## Work request
Starting at the line containing "Job.id := id;" and ending at the line containing "Job.cancellation_requested_by := None;", print every line of the material below exactly, both ends included, and stop there.

## Supplied material
________________________________________

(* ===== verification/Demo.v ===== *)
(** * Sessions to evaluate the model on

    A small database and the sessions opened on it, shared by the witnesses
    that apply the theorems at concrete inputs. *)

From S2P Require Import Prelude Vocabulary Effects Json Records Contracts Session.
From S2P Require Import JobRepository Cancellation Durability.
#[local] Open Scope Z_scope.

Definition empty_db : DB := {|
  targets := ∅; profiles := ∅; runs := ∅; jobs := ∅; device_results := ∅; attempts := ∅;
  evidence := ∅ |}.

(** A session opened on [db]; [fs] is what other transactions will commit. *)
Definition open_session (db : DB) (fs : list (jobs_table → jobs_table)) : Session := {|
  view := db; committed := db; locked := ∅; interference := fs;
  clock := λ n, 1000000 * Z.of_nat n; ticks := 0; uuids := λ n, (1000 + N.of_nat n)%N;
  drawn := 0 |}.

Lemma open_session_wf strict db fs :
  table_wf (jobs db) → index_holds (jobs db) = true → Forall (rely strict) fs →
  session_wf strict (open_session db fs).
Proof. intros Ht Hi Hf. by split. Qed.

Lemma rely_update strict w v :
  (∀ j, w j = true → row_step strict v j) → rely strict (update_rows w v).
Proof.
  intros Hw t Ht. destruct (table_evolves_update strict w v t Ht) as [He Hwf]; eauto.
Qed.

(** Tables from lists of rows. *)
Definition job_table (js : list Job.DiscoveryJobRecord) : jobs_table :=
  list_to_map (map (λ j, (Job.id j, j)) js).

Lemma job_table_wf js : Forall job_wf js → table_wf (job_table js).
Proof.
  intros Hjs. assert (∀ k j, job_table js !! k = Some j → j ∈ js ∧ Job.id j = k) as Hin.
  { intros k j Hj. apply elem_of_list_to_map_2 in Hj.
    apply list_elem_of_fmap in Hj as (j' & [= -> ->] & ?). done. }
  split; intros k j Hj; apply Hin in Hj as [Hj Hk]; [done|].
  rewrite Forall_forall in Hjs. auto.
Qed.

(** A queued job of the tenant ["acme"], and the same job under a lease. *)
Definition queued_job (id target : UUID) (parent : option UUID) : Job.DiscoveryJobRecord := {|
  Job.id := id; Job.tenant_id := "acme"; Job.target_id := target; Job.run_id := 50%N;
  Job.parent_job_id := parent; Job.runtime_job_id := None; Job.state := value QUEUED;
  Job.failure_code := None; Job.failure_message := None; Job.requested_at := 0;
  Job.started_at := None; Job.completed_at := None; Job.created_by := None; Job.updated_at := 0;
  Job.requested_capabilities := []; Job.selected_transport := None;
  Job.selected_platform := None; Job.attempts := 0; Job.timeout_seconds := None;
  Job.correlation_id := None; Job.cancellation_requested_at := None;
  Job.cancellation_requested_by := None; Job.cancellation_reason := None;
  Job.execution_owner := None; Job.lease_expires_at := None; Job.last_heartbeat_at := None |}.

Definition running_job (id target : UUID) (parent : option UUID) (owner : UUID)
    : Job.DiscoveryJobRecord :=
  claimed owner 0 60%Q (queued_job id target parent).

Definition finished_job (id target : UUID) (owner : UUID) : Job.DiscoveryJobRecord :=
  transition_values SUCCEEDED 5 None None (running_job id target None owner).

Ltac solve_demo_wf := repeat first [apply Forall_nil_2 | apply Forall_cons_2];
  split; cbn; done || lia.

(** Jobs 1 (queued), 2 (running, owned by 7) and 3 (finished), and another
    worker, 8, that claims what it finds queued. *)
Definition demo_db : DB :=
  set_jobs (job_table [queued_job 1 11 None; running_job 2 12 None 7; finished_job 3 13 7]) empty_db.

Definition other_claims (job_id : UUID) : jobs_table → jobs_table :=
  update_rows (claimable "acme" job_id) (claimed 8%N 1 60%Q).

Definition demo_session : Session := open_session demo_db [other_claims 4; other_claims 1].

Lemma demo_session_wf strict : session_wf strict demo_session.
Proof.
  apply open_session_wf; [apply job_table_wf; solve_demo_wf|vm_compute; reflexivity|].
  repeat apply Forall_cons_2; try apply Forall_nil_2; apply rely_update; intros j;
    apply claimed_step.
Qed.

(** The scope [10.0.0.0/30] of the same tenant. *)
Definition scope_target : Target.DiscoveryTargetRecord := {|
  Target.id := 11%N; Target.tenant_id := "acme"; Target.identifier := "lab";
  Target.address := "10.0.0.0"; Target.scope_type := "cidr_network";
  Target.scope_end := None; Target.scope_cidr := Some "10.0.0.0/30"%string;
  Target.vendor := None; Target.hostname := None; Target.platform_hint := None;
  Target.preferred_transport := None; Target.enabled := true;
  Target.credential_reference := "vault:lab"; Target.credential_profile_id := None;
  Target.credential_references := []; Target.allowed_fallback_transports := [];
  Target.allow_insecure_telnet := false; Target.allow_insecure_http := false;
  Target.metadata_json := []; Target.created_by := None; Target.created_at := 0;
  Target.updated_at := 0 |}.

________________________________________

## Completed exercise
  Job.id := id; Job.tenant_id := "acme"; Job.target_id := target; Job.run_id := 50%N;
  Job.parent_job_id := parent; Job.runtime_job_id := None; Job.state := value QUEUED;
  Job.failure_code := None; Job.failure_message := None; Job.requested_at := 0;
  Job.started_at := None; Job.completed_at := None; Job.created_by := None; Job.updated_at := 0;
  Job.requested_capabilities := []; Job.selected_transport := None;
  Job.selected_platform := None; Job.attempts := 0; Job.timeout_seconds := None;
  Job.correlation_id := None; Job.cancellation_requested_at := None;
  Job.cancellation_requested_by := None; Job.cancellation_reason := None;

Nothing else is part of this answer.